Just finished the build of my Vaya.
I love the bike, not felt that comfortable since my first Peugeot in 1975 !!!
included some clearance pics since some would like to know.
Tyres are Vittoria Randonneur, the front is 35mm wide, the rear is 36mm, actual measurement.


----------



## snapdragen (Jan 28, 2004)

:thumbsup: Nice.


What kind of handlebars are those?


----------



## eric_syd (Feb 25, 2006)

snapdragen said:


> :thumbsup: Nice.
> 
> 
> What kind of handlebars are those?


On-One Midge.
They look weird and so wide from the front with the flares.
They attract a lot of questions unfortunately (are these 30's bars etc...)
I have had them for a while now but I had not set them up well and thought of selling them.
The flats were too narrow, the hoods too short etc...
Until I installed them on a mountain bike (that's their orginal purpose) and started to love them.
With the current set-up, it is perfect, I feel really comfortable in the three positions.
My flats are slightly above the seat (I'm old and unfit), the drops slightly below and the levers are low enough to allow good support for the wrists on the bar.
I would not want anything else and they exist now in O/S.


----------



## xJaredx (Jun 10, 2010)

Very nice build! I had a Vaya complete on order but it was taking months and months due to how unexpectedly popular the Vaya is, and I ultimately decided I would probably be 95% as happy with a Surly LHT and $500 extra in my pocket, so I am taking delivery of my LHT next week. Plus, if I decide I want a Vaya a little later on I can toss most of the LHT components on a Vaya frame.
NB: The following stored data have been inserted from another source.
(** X14. When [getOrCreateLiteratureNoteFile] fails, the vault is as it
    was.  Either the path of the note could not be computed (the title did
    not render, for instance because the citekey is unknown): then nothing
    at all has changed and no notice is shown.  Or no note was found and
    rendering the content or [vault.create] threw: then the exception is
    thrown on after one call of [show()] on the literature-note notifier,
    which puts up a notice unless one is on display. *)
Theorem getOrCreateLiteratureNoteFile_fails (citekey : string)
        (ws ws' : Workspace) (exc : Exception) :
  getOrCreateLiteratureNoteFile citekey ws = (Throw exc, ws') ->
  vault ws' = vault ws
  ∧ ((getPathForCitekey ws citekey = Throw exc ∧ ws' = ws)
     ∨ (∃ notePath,
           getPathForCitekey ws citekey = Normal notePath
           ∧ (getInitialContentForCitekey ws citekey = Throw exc
              ∨ ∃ data,
                  getInitialContentForCitekey ws citekey = Normal data
                  ∧ create (vault ws) notePath data = Throw exc)
           ∧ ws' = literatureNoteErrorNotifier_show ws
           ∧ displayed (host (plugin ws'))
             = match currentNotice (literatureNoteErrorNotifier (plugin ws)) with
               | Some _ => displayed (host (plugin ws))
               | None =>
                   displayed (host (plugin ws))
                   ++ [mkNotice (nextNoticeId (host (plugin ws)))
                         (defaultMessage
                            (literatureNoteErrorNotifier (plugin ws)))]
               end)).
Proof.
  unfold getOrCreateLiteratureNoteFile.
  destruct (getPathForCitekey ws citekey) as [notePath|e] eqn:Hpath.
  2: { intros [= <- <-]. split; [done|]. by left. }
  destruct (getAbstractFileByPath _ _) as [f|]; [discriminate|].
  destruct (matches _ _) as [|f rest]; [|discriminate].
  destruct (getInitialContentForCitekey ws citekey) as [data|e] eqn:Hdata;
    simpl.
  - destruct (create (vault ws) notePath data) as [f|e] eqn:Hcreate;
      [discriminate|].
    intros [= <- <-]. split.
    { unfold literatureNoteErrorNotifier_show.
      by destruct (show None _ _) as [[r nt] h]. }
    right. exists notePath. split; [done|]. split; [right; by exists data|].
    split; [done|].
    rewrite <- (show_displayed None). unfold literatureNoteErrorNotifier_show.
    by destruct (show None _ _) as [[r nt] h].
  - intros [= <- <-]. split.
    { unfold literatureNoteErrorNotifier_show.
      by destruct (show None _ _) as [[r nt] h]. }
    right. exists notePath. split; [done|]. split; [by left|].
    split; [done|].
    rewrite <- (show_displayed None). unfold literatureNoteErrorNotifier_show.
    by destruct (show None _ _) as [[r nt] h].
Qed.

End NoteFiles.

(* ===================================================================== *)
(** * The search modals                                                    *)
(* ===================================================================== *)

Section ModalProperties.
Import JS Modals.
Local Open Scope Z_scope.

(** X15. [shiftMatches] keeps exactly the matches that start at [start] or
    later, in their order, each moved left by [start] and with its end cut
    at [end]; every match it returns starts at 0 or later and ends at
    [end] or earlier.  Matches that start beyond [end] are kept. *)
Theorem shiftMatches_spec (matches : list (Z * Z)) (start end_ : Z) :
  shiftMatches matches start end_
  = List.map (fun m => (m.1 - start, Z.min (m.2 - start) end_))
             (List.filter (fun m => start <=? m.1) matches)
  ∧ Forall (fun m => 0 <= m.1 ∧ m.2 <= end_)
           (shiftMatches matches start end_).
Proof.
  unfold shiftMatches. induction matches as [|[s e] matches [IHeq IHall]];
    [by split|].
  simpl. destruct (decide (0 <= s - start)) as [Hs|Hs].
  - rewrite (proj2 (Z.leb_le start s)) by lia. simpl.
    split; [by rewrite IHeq|]. constructor; [simpl; lia|done].
  - rewrite (proj2 (Z.leb_gt start s)) by lia. by split.
Qed.

Lemma shiftMatches_elem (matches : list (Z * Z)) (start end_ : Z)
      (m : Z * Z) :
  m ∈ matches -> start <= m.1 ->
  (m.1 - start, Z.min (m.2 - start) end_) ∈ shiftMatches matches start end_.
Proof.
  intros Hin Hs. unfold shiftMatches. apply list_elem_of_In, filter_In. split.
  - apply in_map_iff. exists m. split; [done|]. by apply list_elem_of_In.
  - simpl. by rewrite decide_True by lia.
Qed.

(** X16. For the author string the cut is made at the end of the author
    string counted from the start of the whole item text, although the
    matches have been moved left by [authorStringOffset]: a match that
    runs past the end of the author string by no more than
    [authorStringOffset] characters is handed on uncut, with an end beyond
    the length of the author string. *)
Theorem authorMatches_overrun (item : Item) (a : string)
        (allMatches : list (Z * Z)) (m : Z * Z) :
  authorString item = Some a -> truthy a = true ->
  m ∈ allMatches ->
  authorStringOffset item <= m.1 ->
  authorStringOffset item + Z.of_nat (String.length a) < m.2 ->
  m.2 <= 2 * authorStringOffset item + Z.of_nat (String.length a) ->
  ∃ shifted,
    authorMatches item allMatches = Some shifted
    ∧ (m.1 - authorStringOffset item, m.2 - authorStringOffset item) ∈ shifted
    ∧ Z.of_nat (String.length a) < m.2 - authorStringOffset item.
Proof.
  intros Ha Htruthy Hin Hstart Hpast Hwithin.
  unfold authorMatches. rewrite Ha, Htruthy. eexists. split; [done|].
  split; [|lia].
  replace (m.2 - authorStringOffset item)
    with (Z.min (m.2 - authorStringOffset item)
                (authorStringOffset item + Z.of_nat (String.length a)))
    by lia.
  by apply shiftMatches_elem.
Qed.

End ModalProperties.

Section ItemText.
Import JS Modals.

Lemma substring_prefix (a rest : string) :
  String.substring 0 (String.length a) (a ++ rest)%string = a.
Proof.
  induction a as [|c a IH]; simpl; [by destruct rest|]. by rewrite IH.
Qed.

Lemma substring_skip (p s : string) (n m : nat) :
  String.substring (String.length p + n) m (p ++ s)%string
  = String.substring n m s.
Proof. induction p as [|c p IH]; simpl; [done|]. exact IH. Qed.

Lemma string_length_app (s1 s2 : string) :
  String.length (s1 ++ s2)%string = String.length s1 + String.length s2.
Proof. induction s1 as [|c s1 IH]; simpl; [done|]. by rewrite IH. Qed.

(** X17. In the text that [getItemText] builds, the author string starts
    right after the title as the template literal prints it and one blank.
    [authorStringOffset] is that position when the title is defined; when
    the title is [undefined] the text starts with the nine letters of
    [undefined] while [authorStringOffset] is 1, nine characters short. *)
Theorem authorString_position (item : Item) (a : string) :
  authorString item = Some a ->
  String.substring (String.length (interpolate (title item)) + 1)
                   (String.length a) (getItemText item) = a
  ∧ authorStringOffset item
    = (Z.of_nat (String.length (interpolate (title item)) + 1)
       - match title item with Some _ => 0 | None => 9 end)%Z.
Proof.
  intros Ha. split.
  - unfold getItemText. rewrite Ha. simpl interpolate at 2.
    set (t := interpolate (title item)).
    replace (t ++ " " ++ a ++ " " ++ interpolate (pretty <$> year item))%string
      with ((t ++ " ") ++ a ++ " " ++ interpolate (pretty <$> year item))%string
      by apply string_app_assoc.
    replace (String.length t + 1) with (String.length (t ++ " ")%string + 0)
      by (rewrite string_length_app; simpl; lia).
    rewrite substring_skip. apply substring_prefix.
  - unfold authorStringOffset, titleOrEmpty.
    destruct (title item) as [t|]; simpl; lia.
Qed.

End ItemText.

Section OpenNote.
Import JS Modals.
Variable toLowerCase : string -> string.

Lemma substring_all (s : string) :
  String.substring 0 (String.length s) s = s.
Proof. induction s as [|c s IH]; simpl; [done|]. by rewrite IH. Qed.

(** A string is its first [i] characters followed by the rest. *)
Lemma substring_cut (s : string) (i : nat) :
  i <= String.length s ->
  s = (String.substring 0 i s
       ++ String.substring i (String.length s - i) s)%string.
Proof.
  revert i. induction s as [|c s IH]; intros i Hi.
  - simpl in Hi. by replace i with 0 by lia.
  - destruct i as [|i].
    + cbn [String.substring String.length Nat.sub]. simpl.
      by rewrite substring_all.
    + simpl in Hi. cbn [String.substring String.length Nat.sub].
      change (String c (String.substring 0 i s) ++ ?r)%string
        with (String c (String.substring 0 i s ++ r)%string).
      f_equal. apply IH. lia.
Qed.

(** [endsWith] holds exactly of the strings that are some text followed by
    the suffix. *)
Lemma endsWith_spec (s suffix : string) :
  endsWith s suffix = true ↔ ∃ stem, s = (stem ++ suffix)%string.
Proof.
  unfold endsWith. split.
  - destruct (decide (String.length suffix <= String.length s)) as [Hle|];
      [|discriminate].
    destruct (decide (String.substring _ _ s = suffix)) as [Hsub|];
      [|discriminate].
    intros _.
    exists (String.substring 0 (String.length s - String.length suffix) s).
    pose proof (substring_cut s (String.length s - String.length suffix))
      as Hcut.
    replace (String.length s - (String.length s - String.length suffix))
      with (String.length suffix) in Hcut by lia.
    rewrite Hsub in Hcut. apply Hcut. lia.
  - intros [stem ->]. rewrite string_length_app.
    rewrite decide_True by lia.
    replace (String.length stem + String.length suffix - String.length suffix)
      with (String.length stem + 0) by lia.
    rewrite substring_skip, substring_all. by rewrite decide_True.
Qed.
Enjoy the bike! I am going to be running Salsa Woodchipper bars on my LHT. I really like the Midge bars too though.


----------



## snapdragen (Jan 28, 2004)

Since I have a history of neck and wrist problems, these will go on the list of things to try when I get back to riding regularly. I'm weird enough that I like the way they look.....


----------



## majura (Apr 21, 2007)

Nice build, and nice to see some pics of home (well almost, from the A.C.T.)


----------



## eric_syd (Feb 25, 2006)

> "Very nice build! I had a Vaya complete on order but it was taking months and months due to how unexpectedly popular the Vaya is, and I ultimately decided I would probably be 95% as happy with a Surly LHT and $500 extra in my pocket, so I am taking delivery of my LHT next week."


???? Looks like I've been lucky. I had never heard of the Vaya, was thinking more of the Fargo but was put off by the too long chainstays. Then looked for a steel CX bike with disc tabs as per Salsa ads on this forum, but they don't make them anymore and I found the Vaya. Ordered the frame online in the US immediately, paid $80 for shipment and it was here downunder a week and a half later.... went to the web site after reading your post and you're right, they are sold out. The Surly is great but I have learned to love the disc brakes, I want to pull my kid's trailer. The Singular Gryphon and Peregrine looked nice too but more $$.


----------



## Brick Tamland (Mar 31, 2006)

Very nice build!


----------



## Mr. Versatile (Nov 24, 2005)

Looks like a beautiful city. Cleveland Ohio is about 30 miles east of me. Beautiful...well...not so much. It does have its good parts though.


----------